Beyond the Ballot: Latino Political Participation in Washington State

Alice Minor and Ben Serrurier

We investigated the political participation of Latinos in five Washington State locales: the Tri-Cities, Yakima, Walla Walla, Seattle, and Vancouver.  Specifically, we identified and explored the main factors that either discourage or facilitate political participation among Washington’s Latinos, and what policies, laws, and grassroots actions can be effectuated to encourage higher levels of Latino political participation.  We separated those factors into four categories:

  • The Legal Structures Related to Ballot Access
  • Access to Political Information
  • Interactions Within Latino Communities
  • Interactions Between Latino Communities and Government

Methods:  We interviewed Latino citizens with a wide range of voting and political participation experiences as well as local, Latino political leaders.  All citizen interviewees had voted in at least one election but some voted for the first time in the 2008 Presidential Election whereas others have been active in local politics for thirty years.  We organized our secondary research into the four broad categories of factors that we identified.
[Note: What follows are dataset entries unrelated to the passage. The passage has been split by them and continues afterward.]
Lemma export_without_durations_witness :
  exists df,
    of_records
      [ {| ev_trackName := Value (name "B"); ev_artistName := Value (name "X");
           ev_msPlayed := Absent |};
        {| ev_trackName := Value (name "A"); ev_artistName := Value (name "X");
           ev_msPlayed := Null |} ] = inr df
    /\ total_minutes df = inr 0.
Proof.
  destruct (export_without_durations insertion
              [ {| ev_trackName := Value (name "B"); ev_artistName := Value (name "X");
                   ev_msPlayed := Absent |};
                {| ev_trackName := Value (name "A"); ev_artistName := Value (name "X");
                   ev_msPlayed := Null |} ]) as (df & H1 & H2 & _).
  - intros ev [ <- | [ <- | [] ] ]; reflexivity.
  - exists df. now split.
Defined.

(** * Further facts: loading and the route *)


Lemma analyze_unfold (qs : Quicksort)
  (parse_document parse_lines : list byte -> option (list Event))
  (file : App.FileStorage) :
  App.missing (Some file) = false ->
  App.analyze qs parse_document parse_lines (Some file)
  = match loaded parse_document parse_lines (unread file) with
    | Some evs =>
        stats <- of_records evs ;;
        total <- total_minutes stats ;;
        ts <- top_song qs stats ;;
        ta <- top_artist qs stats ;;
        t3 <- top_3_songs qs stats None ;;
        ret (App.Page "result.html"
               (Some {| App.total := total; App.top_song := ts;
                        App.top_artist := ta; App.top3 := t3 |}))
    | None => inl ValueError
    end.
Proof.
  intros H. unfold App.analyze. rewrite H.
  change (fst (read (App.stream file))) with (unread file).
  rewrite init_loaded.
  destruct (loaded parse_document parse_lines (unread file)); reflexivity.
Qed.

(** X10.  The route [analyze] answers with a redirect exactly when the
    request has no file part or a part without a file name, and the redirect
    goes to the index page; nothing of the upload is looked at then. *)
Theorem analyze_redirects_without_file (qs : Quicksort)
  (parse_document parse_lines : list byte -> option (list Event))
  (f : option App.FileStorage) (location : string) :
  App.analyze qs parse_document parse_lines f = inr (App.Redirect location)
  <-> App.missing f = true /\ location = App.index_url.
Proof.
  destruct f as [ file | ].
  - destruct (App.missing (Some file)) eqn:M.
    + unfold App.analyze. rewrite M. split.
      * intros H. injection H as <-. now split.
      * intros [_ ->]. reflexivity.
    + rewrite (analyze_unfold _ _ _ _ M). split; [ | intros [C _]; discriminate ].
      destruct (loaded parse_document parse_lines (unread file)); [ | discriminate ].
      destruct (of_records l) as [ e | df ]; cbn; [ discriminate | ].
      destruct (total_minutes df); cbn; [ discriminate | ].
      destruct (top_song qs df); cbn; [ discriminate | ].
      destruct (top_artist qs df); cbn; [ discriminate | ].
      destruct (top_3_songs qs df None); cbn; discriminate.
  - cbn. split.
    + intros H. injection H as <-. now split.
    + intros [_ ->]. reflexivity.
Qed.

(** X11.  A page that [analyze] renders is [result.html] with the results of
    the four queries on the frame of the export read from the unread part of
    the upload: the total, the top song, the top artist and the top three
    songs. *)
Theorem analyze_page_shows_the_queries (qs : Quicksort)
  (parse_document parse_lines : list byte -> option (list Event))
  (f : option App.FileStorage) (template : string) (context : option App.Stats) :
  App.analyze qs parse_document parse_lines f = inr (App.Page template context) ->
  template = "result.html"
  /\ exists file evs df st,
       f = Some file
       /\ App.filename file <> ""
       /\ loaded parse_document parse_lines (unread file) = Some evs
       /\ of_records evs = inr df
       /\ context = Some st
       /\ total_minutes df = inr (App.total st)
       /\ top_song qs df = inr (App.top_song st)
       /\ top_artist qs df = inr (App.top_artist st)
       /\ top_3_songs qs df (Some 3%nat) = inr (App.top3 st).
Proof.
  destruct f as [ file | ]; [ | discriminate ].
  destruct (App.missing (Some file)) eqn:M.
  { unfold App.analyze. rewrite M. discriminate. }
  rewrite (analyze_unfold _ _ _ _ M).
  destruct (loaded parse_document parse_lines (unread file)) as [ evs | ] eqn:EL;
    [ | discriminate ].
  destruct (of_records evs) as [ e | df ] eqn:Edf; cbn; [ discriminate | ].
  destruct (total_minutes df) as [ e | total ] eqn:E1; cbn; [ discriminate | ].
  destruct (top_song qs df) as [ e | ts ] eqn:E2; cbn; [ discriminate | ].
  destruct (top_artist qs df) as [ e | ta ] eqn:E3; cbn; [ discriminate | ].
  destruct (top_3_songs qs df None) as [ e | t3 ] eqn:E4; cbn; [ discriminate | ].
  intros H. injection H as <- <-. split; [ reflexivity | ].
  exists file, evs, df,
    {| App.total := total; App.top_song := ts; App.top_artist := ta; App.top3 := t3 |}.
  repeat split; try assumption; try reflexivity.
  cbn in M. intros C. rewrite C in M. discriminate.
Qed.

Lemma analyze_page_shows_the_queries_witness :
  "result.html" = "result.html"
  /\ exists file evs df st,
       Some {| App.filename := "history.json";
               App.stream := {| getvalue := []; tell := 0 |} |} = Some file
       /\ App.filename file <> ""
       /\ loaded (fun _ => Some scenario) (fun _ => None) (unread file) = Some evs
       /\ of_records evs = inr df
       /\ Some {| App.total := 2;
                  App.top_song := Some {| song := "A"; artist := "X"; mins := 2 |};
                  App.top_artist := Some {| a_artist := "X"; a_mins := 2 |};
                  App.top3 := [ {| song := "A"; artist := "X"; mins := 2 |};
                                {| song := "B"; artist := "X"; mins := 0 |} ] |}
          = Some st
       /\ total_minutes df = inr (App.total st)
       /\ top_song insertion df = inr (App.top_song st)
       /\ top_artist insertion df = inr (App.top_artist st)
       /\ top_3_songs insertion df (Some 3%nat) = inr (App.top3 st).
Proof.
  apply (analyze_page_shows_the_queries insertion
           (fun _ => Some scenario) (fun _ => None)).
  reflexivity.
Defined.

(** X12.  [analyze] renders nothing and lets an exception out when both
    readers refuse the upload (ValueError), and when the export has records
    of which none has the key [trackName], or none the key [artistName]. *)
Theorem analyze_raises (qs : Quicksort)
  (parse_document parse_lines : list byte -> option (list Event))
  (file : App.FileStorage) :
  App.filename file <> "" ->
  (loaded parse_document parse_lines (unread file) = None ->
   App.analyze qs parse_document parse_lines (Some file) = inl ValueError)
  /\ (forall evs,
        loaded parse_document parse_lines (unread file) = Some evs ->
        evs <> [] ->
        (forall ev, In ev evs -> ev_trackName ev = Absent)
        \/ (forall ev, In ev evs -> ev_artistName ev = Absent) ->
        exists e, App.analyze qs parse_document parse_lines (Some file) = inl e).
Proof.
  intros Hname.
  assert (M : App.missing (Some file) = false).
  { cbn. destruct (App.filename file =? "")%string eqn:E; [ | reflexivity ].
    apply String.eqb_eq in E. contradiction. }
  rewrite (analyze_unfold _ _ _ _ M). split.
  - intros ->. reflexivity.
  - intros evs -> NE Habs.
    destruct (of_records evs) as [ e | df ] eqn:Edf; cbn; [ now exists e | ].
    destruct (total_minutes df) as [ e | total ]; cbn; [ now exists e | ].
    exists KeyError. rewrite (top_song_cases qs _ _ Edf).
    destruct evs as [ | ev0 evs ]; [ now contradiction NE | ].
    destruct Habs as [ Habs | Habs ]; apply existsb_present_false in Habs;
      rewrite Habs; [ reflexivity | ].
    now rewrite andb_false_r.
Qed.

Lemma analyze_raises_witness :
  "history.json" <> ""
  /\ App.analyze insertion (fun _ => None) (fun _ => None)
       (Some {| App.filename := "history.json";
                App.stream := {| getvalue := []; tell := 0 |} |})
     = inl ValueError.
Proof.
  split; [ discriminate | ].
  apply (analyze_raises insertion (fun _ => None) (fun _ => None)
           {| App.filename := "history.json";
              App.stream := {| getvalue := []; tell := 0 |} |}).
  - discriminate.
  - reflexivity.
Defined.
  • The Language provisions of the Voting Rights Act greatly increase political access
  • Latino voters in counties that are not required to provide the ballot in Spanish struggle to overcome this hurdle to political access
  • The youngest generation of Latinos in Washington State influence politics both by facilitating voting for their elders and campaigning for better political access
  • Grass-roots political outreach has proven effective in Latino communities
  • The newly instated vote by mail system has a tangible and often negative impact on Latino voters

Recommendations:  The following is a sample of our 12 recommendations:

  • Change the triggering formula for Language assistance coverage: the triggering formula is what determines which counties must provide bilingual elections materials. This formula should be changed to include citizen minors, legal residents, and illegal residents integral to our society and economy
  • Scholarly research on two topics: 1) the Effectiveness of the Voting Rights Act, and 2) the impact of the vote by mail system on Latino voters
  • Promote local, grassroots Latino political organizations:  Government outreach will be most effective if accompanied by locally run Latino organizations

Community Partners: Joaquin Avila and Naomi Strand from the Seattle University Law School and The National Voting Rights Advocacy Initiative.